*What to produce*. All lines of the records below that contain the word "rounded" must be listed.

*Record excerpts*.
(** Underscores in a numeric literal: each one must stand between two
    digits, and is dropped.  [prev] is the character before [cs]. *)
Fixpoint drop_underscores (prev : option ascii) (cs : list ascii)
  : option (list ascii) :=
  match cs with
  | [] => Some []
  | c :: cs' =>
      if Ascii.eqb c "_" then
        match prev, cs' with
        | Some p, n :: _ =>
            if is_digit p && is_digit n then drop_underscores (Some c) cs'
            else None
        | _, _ => None
        end
      else option_map (cons c) (drop_underscores (Some c) cs')
  end.

(** The longest prefix of digits, read as a number, and what follows it. *)
Fixpoint digits (acc : N) (count : nat) (cs : list ascii)
  : N * nat * list ascii :=
  match cs with
  | c :: cs' =>
      if is_digit c then digits (10 * acc + digit_val c) (S count) cs'
      else (acc, count, cs)
  | [] => (acc, count, [])
  end.

(** An optional sign: [true] for a minus. *)
Definition sign (cs : list ascii) : bool * list ascii :=
  match cs with
  | "-" :: cs' => (true, cs')
  | "+" :: cs' => (false, cs')
  | _ => (false, cs)
  end.

End Str.

(** ** The builtins [int] and [float] on strings *)

(** [int(s)]: optional whitespace around an optional sign and decimal digits,
    single underscores allowed between digits.  (The limit CPython 3.11 puts
    on the number of digits of the literal is not modelled.) *)
Definition int (s : string) : result Z :=
  let (neg, body) := Str.sign (Str.strip (list_ascii_of_string s)) in
  match Str.drop_underscores None body with
  | Some (c :: cs) =>
      match Str.digits 0 0 (c :: cs) with
      | (n, S _, []) => Ok (if neg then - Z.of_N n else Z.of_N n)
      | _ => Raise ValueError
      end
  | _ => Raise ValueError
  end.

Module FloatParse.

#[local] Open Scope char_scope.

(** [digits [. digits]] or [. digits], at least one digit in all: the digits
    as one number and the count of those after the point. *)
Definition mantissa (cs : list ascii) : option (N * nat * list ascii) :=
  let '(n1, k1, r1) := Str.digits 0 0 cs in
  match r1 with
  | "." :: r2 =>
      let '(n2, k2, r3) := Str.digits n1 0 r2 in
      match (k1 + k2)%nat with
      | O => None
      | S _ => Some (n2, k2, r3)
      end
  | _ =>
      match k1 with
      | O => None
      | S _ => Some (n1, O, r1)
      end
  end.

(** [(e|E) [sign] digits] up to the end of the string, or nothing. *)
Definition exponent (cs : list ascii) : option Z :=
  match cs with
  | [] => Some 0
  | c :: cs' =>
      if Ascii.eqb (Str.lower c) "e" then
        let (neg, r) := Str.sign cs' in
        match Str.digits 0 0 r with
        | (n, S _, []) => Some (if neg then - Z.of_N n else Z.of_N n)
        | _ => None
        end
      else None
  end.

Definition is_word (w : string) (cs : list ascii) : bool :=
  String.eqb (string_of_list_ascii (map Str.lower cs)) w.

End FloatParse.

(** [float(s)]: optional whitespace around an optional sign and [inf],
    [infinity] or [nan] in any case, or a decimal number with an optional
    fraction and exponent.  The value is the nearest float; a number too
    large gives an infinity. *)
Definition float (s : string) : result Float.float :=
  match Str.drop_underscores None (Str.strip (list_ascii_of_string s)) with
  | None => Raise ValueError
  | Some cs =>
      let (neg, body) := Str.sign cs in
      if FloatParse.is_word "inf" body || FloatParse.is_word "infinity" body
      then Ok (S754_infinity neg)
      else if FloatParse.is_word "nan" body then Ok S754_nan
      else
        match FloatParse.mantissa body with
        | Some (m, k, rest) =>
            match FloatParse.exponent rest with
            | Some e => Ok (Float.of_decimal neg m (e - Z.of_nat k))
            | None => Raise ValueError
            end
        | None => Raise ValueError
        end
  end.

(** ** Python lists *)

Section PyList.
Context {A : Type}.

Definition len (l : list A) : Z := Z.of_nat (List.length l).

(** [l[i]], negative indices counting from the end. *)
Definition getitem (l : list A) (i : Z) : result A :=
  let k := if i <? 0 then i + len l else i in
  if k <? 0 then Raise IndexError
  else
    match nth_error l (Z.to_nat k) with
    | Some a => Ok a
    | None => Raise IndexError
    end.

(** A bound of a slice, brought into [0 .. len l]. *)
Definition clamp (l : list A) (i : Z) : nat :=
  Z.to_nat (if i <? 0 then Z.max (i + len l) 0 else Z.min i (len l)).

(** [l[i:j]]. *)
Definition slice (l : list A) (i j : Z) : list A :=
  firstn (clamp l j - clamp l i) (skipn (clamp l i) l).

(** [l.index(x)]: the position of the first element equal to [x]. *)
Fixpoint index (eqb : A -> A -> bool) (l : list A) (x : A) : result Z :=
  match l with
  | [] => Raise ValueError
  | a :: l' => if eqb a x then Ok 0 else k <- index eqb l' x ;; Ok (k + 1)
  end.

(** A [for] loop whose body may raise: the state is threaded through the
    items in order and the first exception ends the loop. *)
Fixpoint for_each {S : Type} (items : list A) (body : S -> A -> result S)
  (s : S) : result S :=
  match items with
  | [] => Ok s
  | a :: items' => s' <- body s a ;; for_each items' body s'
  end.
End PyList.

(** [range(a, b)]. *)
Definition range (a b : Z) : list Z :=
  map (fun k => a + Z.of_nat k) (seq 0 (Z.to_nat (b - a))).

(** ** Python dictionaries with integer keys *)

Section Dict.
Context {V : Type}.

Definition dict : Type := list (Z * V).

Fixpoint get (d : dict) (k : Z) : option V :=
  match d with
  | [] => None
  | (k', v) :: d' => if k' =? k then Some v else get d' k
  end.

(** [d[k] = v]: the value of an old key is replaced where it stands, a new
    key goes to the end. *)
Fixpoint set (d : dict) (k : Z) (v : V) : dict :=
  match d with
  | [] => [(k, v)]
  | (k', v') :: d' =>
      if k' =? k then (k, v) :: d' else (k', v') :: set d' k v
  end.

Definition remove (d : dict) (k : Z) : dict :=
  filter (fun kv => negb (fst kv =? k)) d.

(** [d[k]] of a plain [dict]. *)
Definition lookup (d : dict) (k : Z) : result V :=
  match get d k with
  | Some v => Ok v
  | None => Raise KeyError
  end.

(** [del d[k]]. *)
Definition del (d : dict) (k : Z) : result dict :=
  match get d k with
  | Some _ => Ok (remove d k)
  | None => Raise KeyError
  end.

Definition keys (d : dict) : list Z := map fst d.
End Dict.

Arguments dict V : clear implicits.

(** [d[k]] of a [defaultdict(list)]: a missing key is first bound to a new
    empty list.  The list found and the dictionary after the access. *)
Definition getdefault {A : Type} (d : dict (list A)) (k : Z)
  : list A * dict (list A) :=
  match get d k with
  | Some l => (l, d)
  | None => ([], set d k [])
  end.

(** ** The script *)

(** What a list of the table may hold: a float, or the [None] that marks the
    missing side of a boundary year. *)
Inductive value : Set :=
| PyNone
| PyFloat (x : Float.float).

Definition table : Type := dict (list value).

Definition NL : ascii := ascii_of_N 10.
Definition SOE : string := "$$SOE".
Definition EOE : string := "$$EOE".

(** [(h + (m + s/60)/60 - 12)*60] *)
Definition eot (h m s : Float.float) : Float.float :=
  let f60 := Float.of_Z 60 in
  let f12 := Float.of_Z 12 in
  Float.mul
    (Float.sub (Float.add h (Float.div (Float.add m (Float.div s f60)) f60))
       f12)
    f60.

(** One turn of the loop over the data rows, up to the value appended:
    the year of the row and its rounded equation of time. *)
Definition parse_row (line : string) : result (Z * Float.float) :=
  let a := Str.split_ws line in
  a0 <- getitem a 0 ;;
  y0 <- getitem (Str.split_on "-" a0) 0 ;;
  year <- int y0 ;;
  t <- getitem a (-1) ;;
  s <- float t ;;
  t <- getitem a (-2) ;;
  m <- float t ;;
  t <- getitem a (-3) ;;
  h <- float t ;;
  Ok (year, Float.round (eot h m s) 2).

(** [eots_of_year[year].append(v)] *)
Definition append (d : table) (year : Z) (v : value) : table :=
  let (l, d) := getdefault d year in
  set d year (l ++ [v]).

Definition row_step (d : table) (line : string) : result table :=
  '(year, v) <- parse_row line ;;
  Ok (append d year (PyFloat v)).

Definition py_assert (b : bool) : result unit :=
  if b then Ok tt else Raise AssertionError.

(** The rows between the sentinel lines. *)
Definition data_rows (lines : list string) : result (list string) :=
  i <- index String.eqb lines SOE ;;
  j <- index String.eqb lines EOE ;;
  Ok (slice lines (i + 1) j).

(** The first loop: the table of the rounded values of every year, as it
    stands before the assertions. *)
Definition group_rows (text : string) : result table :=
  let lines := Str.split_on NL text in
  rows <- data_rows lines ;;
  for_each rows row_step [].

Section Script.
(** The two constants of the script, [start] and [end]. *)
Variables (start end_ : Z).

(** [assert len(eots_of_year[year]) == 1] *)
Definition assert_one (d : table) (year : Z) : result table :=
  let (l, d) := getdefault d year in
  _ <- py_assert (len l =? 1) ;;
  Ok d.

(** [e[year] = (eots_of_year[year][0], eots_of_year[year][-1])] *)
Definition ends_step (st : table * dict (value * value)) (year : Z)
  : result (table * dict (value * value)) :=
  let (d, e) := st in
  let (l, d) := getdefault d year in
  first <- getitem l 0 ;;
  let (l, d) := getdefault d year in
  last <- getitem l (-1) ;;
  Ok (d, set e year (first, last)).

(** The body of the padding loop:
    [eots_of_year[year].insert(0, e[year-1][1])] and
    [eots_of_year[year].append(e[year+1][0])]. *)
Definition pad_step (e : dict (value * value)) (d : table) (year : Z)
  : result table :=
  let (l, d) := getdefault d year in
  p <- lookup e (year - 1) ;;
  let d := set d year (snd p :: l) in
  let (l, d) := getdefault d year in
  n <- lookup e (year + 1) ;;
  Ok (set d year (l ++ [fst n])).

(** From the assertions to the table given to [json.dump]. *)
Definition pad (d : table) : result table :=
  d <- assert_one d (start - 1) ;;
  d <- assert_one d (end_ + 1) ;;
  let (l, d) := getdefault d (start - 1) in
  v <- getitem l 0 ;;
  let e := set [] (start - 1) (PyNone, v) in
  let (l, d) := getdefault d (end_ + 1) in
  v <- getitem l 0 ;;
  let e := set e (end_ + 1) (v, PyNone) in
  '(d, e) <- for_each (range start (end_ + 1)) ends_step (d, e) ;;
  d <- for_each (range start (end_ + 1)) (pad_step e) d ;;
  d <- del d (start - 1) ;;
  d <- del d (end_ + 1) ;;
  Ok d.

(** The script, from [response.text] to the table it dumps. *)
Definition main (text : string) : result table :=
  d <- group_rows text ;;
  pad d.
End Script.

(** The values the script gives its constants. *)
Definition start : Z := 2000.
Definition end_ : Z := 2100.

(** [json.dump] writes the keys of the table in the order of the
    dictionary, an integer key as its decimal string. *)
Definition json_key (k : Z) : string := NilZero.string_of_int (Z.to_int k).

Definition json_keys (t : table) : list string := map json_key (keys t).

(** ** Reading the table *)

(** [eots_of_year[year]] read without its side effect: the list of a year,
    empty when the year has no key. *)
Definition items (d : table) (year : Z) : list value :=
  match get d year with
  | Some l => l
  | None => []
  end.

(** The data rows converted one by one, in order; the first row that fails
    raises. *)
Fixpoint parse_all (lines : list string) : result (list (Z * Float.float)) :=
  match lines with
  | [] => Ok []
  | line :: lines' =>
      r <- parse_row line ;;
      rs <- parse_all lines' ;;
      Ok (r :: rs)
  end.

(** The values of the rows of one year, in the order of the rows. *)
Definition samples (rows : list (Z * Float.float)) (year : Z)
  : list Float.float :=
  map snd (filter (fun r => fst r =? year) rows).

(** The appends of the first loop, once every row is converted. *)
Definition group (rows : list (Z * Float.float)) (d : table) : table :=
  fold_left (fun d r => append d (fst r) (PyFloat (snd r))) rows d.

*Task result*.
    the year of the row and its rounded equation of time. *)
(** The first loop: the table of the rounded values of every year, as it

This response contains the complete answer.